Summary of ansible general user Su switching problem

Before I had summed up a little Ansible series Bowen, this article also take the previous space bar. In the current network application, the security-hardened host is not allowed to log in directly to the root user, and many commands require root users to perform, without rebuilding the current network. Hope that through a common user first landing, and then Su-cut to root execution. and the passwords for the regular and root users of each host are different. It is hoped that you do not need to interactively enter the password when executing through the ansible, but directly after the output.

One, ansible hosts configuration file

In the previous series of articles, we mentioned that the password can be written to the hosts configuration file, by querying the official website of the relevant information to understand, in addition to Ansible_ssh_user, ansible_ssh_pass variables, but also for the SU switch provided ansible_su_ Pass variable, through which we can write the root password directly into the configuration file. Specifically as follows:

The code is as follows	Copy Code
[Root@361way.com ~]# cat/etc/ansible/hosts [TEST01] 10.212.52.14 ansible_ssh_user=test ansible_ssh_pass=111111 ansible_su_pass=*i2145 10.212.52.16 ansible_ssh_user=test ansible_ssh_pass=xyz123 ansible_su_pass=mn1pokm 10.212.52.252 Ansible_ssh_user=amos ansible_ssh_pass=asdf Ansible_su_pass=xyzp) okm

Note: The ansible version I tested was 1.9, and in the new 2.0 version, the variable was changed Ansible_become_pass replaced the previous ansible_sudo_pass or Ansible_su_pass, Refer to the official document for details.

Second, ansible command parameters

When you perform ansible-h viewing, you see the following entry:

The code is as follows	Copy Code
-S,--su run operations with SU (deprecated, use become) -R Su_user,--su-user=su_user Run operations with SU as this user (Default=root) (deprecated, use become)

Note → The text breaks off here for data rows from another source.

Definition stack_shuffle (opcode : Z) (st : list valtype) : option (list valtype) :=
  if opcode =? OP_2DROP then
    match st with _ :: _ :: r => Some r | _ => None end
  else if opcode =? OP_2DUP then
    match st with x2 :: x1 :: r => Some (x2 :: x1 :: st) | _ => None end
  else if opcode =? OP_3DUP then
    match st with x3 :: x2 :: x1 :: r => Some (x3 :: x2 :: x1 :: st) | _ => None end
  else if opcode =? OP_2OVER then
    match st with x4 :: x3 :: x2 :: x1 :: r => Some (x2 :: x1 :: st) | _ => None end
  else if opcode =? OP_2ROT then
    match st with
    | x6 :: x5 :: x4 :: x3 :: x2 :: x1 :: r => Some (x2 :: x1 :: x6 :: x5 :: x4 :: x3 :: r)
    | _ => None
    end
  else if opcode =? OP_2SWAP then
    match st with x4 :: x3 :: x2 :: x1 :: r => Some (x2 :: x1 :: x4 :: x3 :: r) | _ => None end
  else if opcode =? OP_IFDUP then
    match st with x :: r => Some (if CastToBool x then x :: st else st) | _ => None end
  else if opcode =? OP_DEPTH then
    Some (BigNum.getvch (BigNum.setulong (Z.of_nat (length st))) :: st)
  else if opcode =? OP_DROP then
    match st with _ :: r => Some r | _ => None end
  else if opcode =? OP_DUP then
    match st with x :: r => Some (x :: st) | _ => None end
  else if opcode =? OP_NIP then
    match st with x2 :: x1 :: r => Some (x2 :: r) | _ => None end
  else if opcode =? OP_OVER then
    match st with x2 :: x1 :: r => Some (x1 :: st) | _ => None end
  else if opcode =? OP_ROT then
    match st with x3 :: x2 :: x1 :: r => Some (x1 :: x3 :: x2 :: r) | _ => None end
  else if opcode =? OP_SWAP then
    match st with x2 :: x1 :: r => Some (x1 :: x2 :: r) | _ => None end
  else if opcode =? OP_TUCK then
    match st with x2 :: x1 :: r => Some (x2 :: x1 :: x2 :: r) | _ => None end
  else None.

Definition is_shuffle (opcode : Z) : bool :=
  existsb (Z.eqb opcode)
    [OP_2DROP; OP_2DUP; OP_3DUP; OP_2OVER; OP_2ROT; OP_2SWAP; OP_IFDUP; OP_DEPTH; OP_DROP; OP_DUP;
     OP_NIP; OP_OVER; OP_ROT; OP_SWAP; OP_TUCK].

Definition op_pick_roll (opcode : Z) (st : list valtype) : option (list valtype) :=
  match st with
  | x :: (_ :: _) as st' =>
      bn ← CastToBigNum x;
      let n := BigNum.getint bn in
      if (n <? 0) || (i32 (Z.of_nat (length st')) <=? n) then None
      else
        vch ← st' !! Z.to_nat n;
        Some (vch :: if opcode =? OP_ROLL then delete (Z.to_nat n) st' else st')
  | _ => None
  end.

Definition op_size (st : list valtype) : option (list valtype) :=
  match st with
  | x :: r => Some (BigNum.getvch (BigNum.setulong (Z.of_nat (length x))) :: st)
  | [] => None
  end.

Definition op_equal (opcode : Z) (st : list valtype) : option (list valtype) :=
  match st with
  | x2 :: x1 :: r =>
      let fEqual := bool_decide (x1 = x2) in
      if opcode =? OP_EQUALVERIFY then if fEqual then Some r else None
      else Some (bool_vch fEqual :: r)
  | _ => None
  end.

(** *** Numeric operations *)

Definition unary_num (opcode : Z) (bn : Z) : Z :=
  if opcode =? OP_1ADD then BigNum.op_plus bn (BigNum.CBigNum_int 1)
  else if opcode =? OP_1SUB then BigNum.op_minus bn (BigNum.CBigNum_int 1)
  else if opcode =? OP_NEGATE then BigNum.op_uminus bn
  else if opcode =? OP_ABS then
    if BigNum.op_ltb bn (BigNum.CBigNum_int 0) then BigNum.op_uminus bn else bn
  else if opcode =? OP_NOT then bn_of_bool (BigNum.op_eqb bn (BigNum.CBigNum_int 0))
  else bn_of_bool (BigNum.op_neb bn (BigNum.CBigNum_int 0)).

Definition is_unary (opcode : Z) : bool :=
  existsb (Z.eqb opcode) [OP_1ADD; OP_1SUB; OP_NEGATE; OP_ABS; OP_NOT; OP_0NOTEQUAL].

Definition op_unary (opcode : Z) (st : list valtype) : option (list valtype) :=
  match st with
  | x :: r => bn ← CastToBigNum x; Some (BigNum.getvch (unary_num opcode bn) :: r)
  | [] => None
  end.

Definition binary_num (opcode : Z) (bn1 bn2 : Z) : Z :=
  let bnZero := BigNum.CBigNum_int 0 in
  if opcode =? OP_ADD then BigNum.op_plus bn1 bn2
  else if opcode =? OP_SUB then BigNum.op_minus bn1 bn2
  else if opcode =? OP_BOOLAND then
    bn_of_bool (BigNum.op_neb bn1 bnZero && BigNum.op_neb bn2 bnZero)
  else if opcode =? OP_BOOLOR then
    bn_of_bool (BigNum.op_neb bn1 bnZero || BigNum.op_neb bn2 bnZero)
  else if opcode =? OP_NUMEQUAL then bn_of_bool (BigNum.op_eqb bn1 bn2)
  else if opcode =? OP_NUMEQUALVERIFY then bn_of_bool (BigNum.op_eqb bn1 bn2)
  else if opcode =? OP_NUMNOTEQUAL then bn_of_bool (BigNum.op_neb bn1 bn2)
  else if opcode =? OP_LESSTHAN then bn_of_bool (BigNum.op_ltb bn1 bn2)
  else if opcode =? OP_GREATERTHAN then bn_of_bool (BigNum.op_gtb bn1 bn2)
  else if opcode =? OP_LESSTHANOREQUAL then bn_of_bool (BigNum.op_leb bn1 bn2)
  else if opcode =? OP_GREATERTHANOREQUAL then bn_of_bool (BigNum.op_geb bn1 bn2)
  else if opcode =? OP_MIN then if BigNum.op_ltb bn1 bn2 then bn1 else bn2
  else if BigNum.op_gtb bn1 bn2 then bn1 else bn2.

Definition is_binary (opcode : Z) : bool :=
  existsb (Z.eqb opcode)
    [OP_ADD; OP_SUB; OP_BOOLAND; OP_BOOLOR; OP_NUMEQUAL; OP_NUMEQUALVERIFY; OP_NUMNOTEQUAL;
     OP_LESSTHAN; OP_GREATERTHAN; OP_LESSTHANOREQUAL; OP_GREATERTHANOREQUAL; OP_MIN; OP_MAX].

Definition op_binary (opcode : Z) (st : list valtype) : option (list valtype) :=
  match st with
  | x2 :: x1 :: r =>
      bn1 ← CastToBigNum x1;
      bn2 ← CastToBigNum x2;
      let vch := BigNum.getvch (binary_num opcode bn1 bn2) in
      if opcode =? OP_NUMEQUALVERIFY then if CastToBool vch then Some r else None
      else Some (vch :: r)
  | _ => None
  end.

Definition op_within (st : list valtype) : option (list valtype) :=
  match st with
  | x3 :: x2 :: x1 :: r =>
      bn1 ← CastToBigNum x1;
      bn2 ← CastToBigNum x2;
      bn3 ← CastToBigNum x3;
      Some (bool_vch (BigNum.op_leb bn2 bn1 && BigNum.op_ltb bn1 bn3) :: r)
  | _ => None
  end.

(** *** Crypto *)

Definition op_hash (opcode : Z) (st : list valtype) : option (list valtype) :=
  match st with
  | vch :: r =>
      let vchHash :=
        if opcode =? OP_RIPEMD160 then RIPEMD160 vch
        else if opcode =? OP_SHA1 then SHA1 vch
        else if opcode =? OP_SHA256 then SHA256 vch
        else if opcode =? OP_HASH160 then Hash160 vch
        else Hash vch in
      Some (vchHash :: r)
  | [] => None
  end.

Definition is_hash (opcode : Z) : bool :=
  existsb (Z.eqb opcode) [OP_RIPEMD160; OP_SHA1; OP_SHA256; OP_HASH160; OP_HASH256].

Definition op_checksig (opcode : Z) (pbegincodehash : list Z) (st : list valtype) : option (list valtype) :=
  match st with
  | vchPubKey :: vchSig :: r =>
      let scriptCode := (FindAndDelete pbegincodehash (push_data [] vchSig)).1 in
      let fSuccess := CheckSig vchSig vchPubKey scriptCode in
      if opcode =? OP_CHECKSIGVERIFY then if fSuccess then Some r else None
      else Some (bool_vch fSuccess :: r)
  | _ => None
  end.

Third, SU switch execution

So combining the top two, we do a simple test:

The code is as follows	Copy Code
[Root@361way.com ~]# ansible all-s-R root-m shell-a ' uptime ' 10.212.52.252 | Success | Rc=0 >> 16:13pm up 5:40, 2 users, load average:0.08, 0.21, 0.30 10.212.52.16 | Success | Rc=0 >> 16:26pm up 538 days 23:17, 2 users, load average:0.00, 0.01, 0.05 10.212.52.14 | Success | Rc=0 >> 16:24pm up 538 days 22:39, 2 users, load average:0.00, 0.01, 0.05

Note here that the ordinary user's home directory is to exist, and cut the normal user to have write permission, or there will be similar to the following error:

code is as follows

copy code

10.212.52.252 | FAILED => authentication or permission failure. In some cases, your may have been able to authenticate and did no have on the remote directory. Consider changing the remote temp path in ansible.cfg to a path rooted in/tmp. Failed command was:mkdir-p $HOME/.ansible/tmp/ansible-tmp-1449456070.96-212322517029279 && echo $HOME/. ansible/tmp/ansible-tmp-1449456070.96-212322517029279, exited with result 1:mkdir:cannot Create directory '/home/ Amos/.ansible ': Permission denied

Of course, if this ordinary user does not have a home directory or home directory does not write permission to modify the remote host can also be done, modify the Ansible host Ansible.cfg configuration file, as follows:

The code is as follows	Copy Code
[Root@361way.com ~]# Vim/etc/ansible/ansible.cfg Locate the following line: Remote_tmp = $HOME/.ansible/tmp Amended to Remote_tmp =/tmp/.ansible/tmp

The TMP directory generally has write permissions, change to temporary directory for/TMP.

And then we look at the remote host's message log file to confirm that it is really through the normal user switching:

The code is as follows	Copy Code
Dec 3 11:36:20 linux su: (to root) test ON/DEV/PTS/1//switch from normal user test to SU switch to root log Dec 3 11:36:20 Linux ansible-command:invoked with Creates=none executable=none chdir=none args=uptime removes=None NO_LO What G=none shell=true warn=true//ansible to perform

function to achieve, and finally to say, because the configuration file involves more than one host of user name password, so the file security work must be done well.